━━━━━ GIVEN RECORDS

(** C8: when the collection holds a note that equals [n], [add(n)]
    leaves the list of notes as it is; and after [add(n)] has returned,
    adding a note [n'] that [n] equals leaves the list, and so its
    length, as the first [add] left it; starting from the empty
    collection the two calls leave exactly the one note [n]. *)
Theorem add_idempotent :
  (forall self n,
     (exists e, e ∈ NoteCollection.notes self /\ Note.__eq__ e n = Ok true) ->
     (NoteCollection.add self n).1 = self)
  /\ (forall self n n',
        Note.__eq__ n n' = Ok true ->
        (NoteCollection.add self n).2 = Ok tt ->
        let once := (NoteCollection.add self n).1 in
        let twice := (NoteCollection.add once n').1 in
        twice = once
        /\ length (NoteCollection.notes twice) = length (NoteCollection.notes once))
  /\ (forall n n',
        Note.__eq__ n n' = Ok true ->
        NoteCollection.notes
          (NoteCollection.add (NoteCollection.add NoteCollection.__init__ n).1 n').1
        = [n]).
Proof.
  split; [exact add_noop |].
  assert (Hempty : forall n n',
            Note.__eq__ n n' = Ok true ->
            NoteCollection.notes
              (NoteCollection.add (NoteCollection.add NoteCollection.__init__ n).1 n').1
            = [n]).
  { intros n n' Heq. unfold NoteCollection.add at 2. cbn.
    unfold NoteCollection.add. cbn. now rewrite Heq. }
  split; [| exact Hempty].
  intros self n n' Heq Hret once twice.
  enough (H : twice = once) by (split; [exact H | now rewrite H]).
  apply add_noop. subst once. unfold NoteCollection.add in *.
  destruct (list_contains (NoteCollection.notes self) n) as [[] |] eqn:Hc; simpl in *.
  - apply list_contains_true in Hc as [e [Hin He]].
    exists e. split; [exact Hin | eauto using note_eq_trans].
  - exists n. split; [apply elem_of_app; right; left |].
    apply eq_Ok_named in Heq as Hn. destruct Hn as [Hn Hn'].
    assert (Hnn : Note.__eq__ n n = Ok true).
    { apply eq_true_iff. split; [| apply str_in_refl].
      destruct (get_index_named n Hn) as [q Hq]. exists q, q. now rewrite Hq. }
    eauto using note_eq_trans.
  - discriminate Hret.
Qed.

Lemma add_idempotent_witness :
  (NoteCollection.add
     {| NoteCollection.notes := [Note.__init__ "C"; Note.__init__ "A#"] |}
     (Note.__init__ "Bb")).1
  = {| NoteCollection.notes := [Note.__init__ "C"; Note.__init__ "A#"] |}.
Proof.
  apply add_idempotent.
  exists (Note.__init__ "A#"). split; [right; left | reflexivity].
Defined.

(** ** Chord construction *)

Lemma size_list_to_set_le (l : list string) :
  size (list_to_set l : gset string) <= length l.
Proof.
  induction l as [| x l IH].
  - now rewrite list_to_set_nil, size_empty.
  - rewrite list_to_set_cons. cbn [length].
    pose proof (size_union_alt ({[x]} : gset string) (list_to_set l)) as Hu.
    pose proof (subseteq_size (list_to_set l ∖ {[x]} : gset string) (list_to_set l)) as Hs.
    rewrite size_singleton in Hu.
    assert (Hd : size (list_to_set l ∖ {[x]} : gset string)
                 <= size (list_to_set l : gset string)).
    { apply Hs. apply subseteq_difference_l. reflexivity. }
    lia.
Qed.

Lemma size_list_to_set_NoDup (l : list string) :
  size (list_to_set l : gset string) = length l <-> NoDup l.
Proof.
  split; [| apply size_list_to_set].
  induction l as [| x l IH]; [constructor |].
  rewrite list_to_set_cons. cbn [length].
  intros H. destruct (decide (x ∈ l)) as [Hin | Hnin].
  - exfalso.
    assert (Heq : ({[x]} ∪ list_to_set l : gset string) = list_to_set l)
      by (apply subseteq_union_1_L, singleton_subseteq_l, elem_of_list_to_set, Hin).
    rewrite Heq in H. pose proof (size_list_to_set_le l). lia.
  - rewrite size_union in H by (apply disjoint_singleton_l; now rewrite elem_of_list_to_set).
    rewrite size_singleton in H.
    apply NoDup_cons. split; [exact Hnin | apply IH; lia].
Qed.

Lemma chord_init_check (note_names : list string) (n : nat) (chord_name : string) :
  n = length note_names ->
  negb (size (list_to_set note_names : gset string) =? n)%nat
  || negb (size (list_to_set (note_names ++ [chord_name]) : gset string)
           =? length note_names + 1)%nat = true
  <-> ~ NoDup note_names \/ chord_name ∈ note_names.
Proof.
  intros ->.
  rewrite orb_true_iff, !negb_true_iff, !Nat.eqb_neq.
  replace (length note_names + 1) with (length (note_names ++ [chord_name]))
    by (rewrite length_app; reflexivity).
  rewrite !size_list_to_set_NoDup, NoDup_app.
  split.
  - intros [H | H]; [now left |].
    destruct (decide (chord_name ∈ note_names)) as [Hin | Hnin]; [now right |].
    left. intros Hnd. apply H. split; [exact Hnd |].
    split; [| apply NoDup_singleton].
    intros x Hx Hx'. apply list_elem_of_singleton in Hx'. now subst.
  - intros [H | H]; [now left |].
    right. intros [_ [Hd _]]. apply (Hd _ H). now left.
Qed.

Lemma chord_init_raises (n1 n2 : Note.t) (name : string) (n3 : option Note.t) :
  Chord.__init__ n1 n2 name n3 = Raise DuplicateNoteNamesException
  <-> ~ NoDup (map Note.note (two_or_three n1 n2 n3))
      \/ name ∈ map Note.note (two_or_three n1 n2 n3).
Proof.
  rewrite <- (chord_init_check _ (length (two_or_three n1 n2 n3)) name)
    by (now rewrite length_map).
  unfold Chord.__init__.
  destruct (_ || _); split; try reflexivity; discriminate.
Qed.

Lemma chord_init_returns (n1 n2 : Note.t) (name : string) (n3 : option Note.t) :
  NoDup (map Note.note (two_or_three n1 n2 n3)) ->
  name ∉ map Note.note (two_or_three n1 n2 n3) ->
  Chord.__init__ n1 n2 name n3
  = Ok {| Chord.notes := Py.sorted Chord.sort_key (two_or_three n1 n2 n3);
          Chord.chord_name := name |}.
Proof.
  intros Hnd Hnin.
  pose proof (chord_init_check (map Note.note (two_or_three n1 n2 n3))
                (length (two_or_three n1 n2 n3)) name) as Hc.
  unfold Chord.__init__.
  destruct (_ || _); [| reflexivity].
  destruct (proj1 (Hc (eq_sym (length_map _ _))) eq_refl); contradiction.
Qed.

━━━━━━━━━━

→ WORK ITEM:
Provide a faithful, complete copy of the entries above.

→ RESPONSE TO THE TASK:
(** C8: when the collection holds a note that equals [n], [add(n)]
    leaves the list of notes as it is; and after [add(n)] has returned,
    adding a note [n'] that [n] equals leaves the list, and so its
    length, as the first [add] left it; starting from the empty
    collection the two calls leave exactly the one note [n]. *)
Theorem add_idempotent :
  (forall self n,
     (exists e, e ∈ NoteCollection.notes self /\ Note.__eq__ e n = Ok true) ->
     (NoteCollection.add self n).1 = self)
  /\ (forall self n n',
        Note.__eq__ n n' = Ok true ->
        (NoteCollection.add self n).2 = Ok tt ->
        let once := (NoteCollection.add self n).1 in
        let twice := (NoteCollection.add once n').1 in
        twice = once
        /\ length (NoteCollection.notes twice) = length (NoteCollection.notes once))
  /\ (forall n n',
        Note.__eq__ n n' = Ok true ->
        NoteCollection.notes
          (NoteCollection.add (NoteCollection.add NoteCollection.__init__ n).1 n').1
        = [n]).
Proof.
  split; [exact add_noop |].
  assert (Hempty : forall n n',
            Note.__eq__ n n' = Ok true ->
            NoteCollection.notes
              (NoteCollection.add (NoteCollection.add NoteCollection.__init__ n).1 n').1
            = [n]).
  { intros n n' Heq. unfold NoteCollection.add at 2. cbn.
    unfold NoteCollection.add. cbn. now rewrite Heq. }
  split; [| exact Hempty].
  intros self n n' Heq Hret once twice.
  enough (H : twice = once) by (split; [exact H | now rewrite H]).
  apply add_noop. subst once. unfold NoteCollection.add in *.
  destruct (list_contains (NoteCollection.notes self) n) as [[] |] eqn:Hc; simpl in *.
  - apply list_contains_true in Hc as [e [Hin He]].
    exists e. split; [exact Hin | eauto using note_eq_trans].
  - exists n. split; [apply elem_of_app; right; left |].
    apply eq_Ok_named in Heq as Hn. destruct Hn as [Hn Hn'].
    assert (Hnn : Note.__eq__ n n = Ok true).
    { apply eq_true_iff. split; [| apply str_in_refl].
      destruct (get_index_named n Hn) as [q Hq]. exists q, q. now rewrite Hq. }
    eauto using note_eq_trans.
  - discriminate Hret.
Qed.

Lemma add_idempotent_witness :
  (NoteCollection.add
     {| NoteCollection.notes := [Note.__init__ "C"; Note.__init__ "A#"] |}
     (Note.__init__ "Bb")).1
  = {| NoteCollection.notes := [Note.__init__ "C"; Note.__init__ "A#"] |}.
Proof.
  apply add_idempotent.
  exists (Note.__init__ "A#"). split; [right; left | reflexivity].
Defined.

(** ** Chord construction *)

Lemma size_list_to_set_le (l : list string) :
  size (list_to_set l : gset string) <= length l.
Proof.
  induction l as [| x l IH].
  - now rewrite list_to_set_nil, size_empty.
  - rewrite list_to_set_cons. cbn [length].
    pose proof (size_union_alt ({[x]} : gset string) (list_to_set l)) as Hu.
    pose proof (subseteq_size (list_to_set l ∖ {[x]} : gset string) (list_to_set l)) as Hs.
    rewrite size_singleton in Hu.
    assert (Hd : size (list_to_set l ∖ {[x]} : gset string)
                 <= size (list_to_set l : gset string)).
    { apply Hs. apply subseteq_difference_l. reflexivity. }
    lia.
Qed.

Lemma size_list_to_set_NoDup (l : list string) :
  size (list_to_set l : gset string) = length l <-> NoDup l.
Proof.
  split; [| apply size_list_to_set].
  induction l as [| x l IH]; [constructor |].
  rewrite list_to_set_cons. cbn [length].
  intros H. destruct (decide (x ∈ l)) as [Hin | Hnin].
  - exfalso.
    assert (Heq : ({[x]} ∪ list_to_set l : gset string) = list_to_set l)
      by (apply subseteq_union_1_L, singleton_subseteq_l, elem_of_list_to_set, Hin).
    rewrite Heq in H. pose proof (size_list_to_set_le l). lia.
  - rewrite size_union in H by (apply disjoint_singleton_l; now rewrite elem_of_list_to_set).
    rewrite size_singleton in H.
    apply NoDup_cons. split; [exact Hnin | apply IH; lia].
Qed.

Lemma chord_init_check (note_names : list string) (n : nat) (chord_name : string) :
  n = length note_names ->
  negb (size (list_to_set note_names : gset string) =? n)%nat
  || negb (size (list_to_set (note_names ++ [chord_name]) : gset string)
           =? length note_names + 1)%nat = true
  <-> ~ NoDup note_names \/ chord_name ∈ note_names.
Proof.
  intros ->.
  rewrite orb_true_iff, !negb_true_iff, !Nat.eqb_neq.
  replace (length note_names + 1) with (length (note_names ++ [chord_name]))
    by (rewrite length_app; reflexivity).
  rewrite !size_list_to_set_NoDup, NoDup_app.
  split.
  - intros [H | H]; [now left |].
    destruct (decide (chord_name ∈ note_names)) as [Hin | Hnin]; [now right |].
    left. intros Hnd. apply H. split; [exact Hnd |].
    split; [| apply NoDup_singleton].
    intros x Hx Hx'. apply list_elem_of_singleton in Hx'. now subst.
  - intros [H | H]; [now left |].
    right. intros [_ [Hd _]]. apply (Hd _ H). now left.
Qed.

Lemma chord_init_raises (n1 n2 : Note.t) (name : string) (n3 : option Note.t) :
  Chord.__init__ n1 n2 name n3 = Raise DuplicateNoteNamesException
  <-> ~ NoDup (map Note.note (two_or_three n1 n2 n3))
      \/ name ∈ map Note.note (two_or_three n1 n2 n3).
Proof.
  rewrite <- (chord_init_check _ (length (two_or_three n1 n2 n3)) name)
    by (now rewrite length_map).
  unfold Chord.__init__.
  destruct (_ || _); split; try reflexivity; discriminate.
Qed.

Lemma chord_init_returns (n1 n2 : Note.t) (name : string) (n3 : option Note.t) :
  NoDup (map Note.note (two_or_three n1 n2 n3)) ->
  name ∉ map Note.note (two_or_three n1 n2 n3) ->
  Chord.__init__ n1 n2 name n3
  = Ok {| Chord.notes := Py.sorted Chord.sort_key (two_or_three n1 n2 n3);
          Chord.chord_name := name |}.
Proof.
  intros Hnd Hnin.
  pose proof (chord_init_check (map Note.note (two_or_three n1 n2 n3))
                (length (two_or_three n1 n2 n3)) name) as Hc.
  unfold Chord.__init__.
  destruct (_ || _); [| reflexivity].
  destruct (proj1 (Hc (eq_sym (length_map _ _))) eq_refl); contradiction.
Qed.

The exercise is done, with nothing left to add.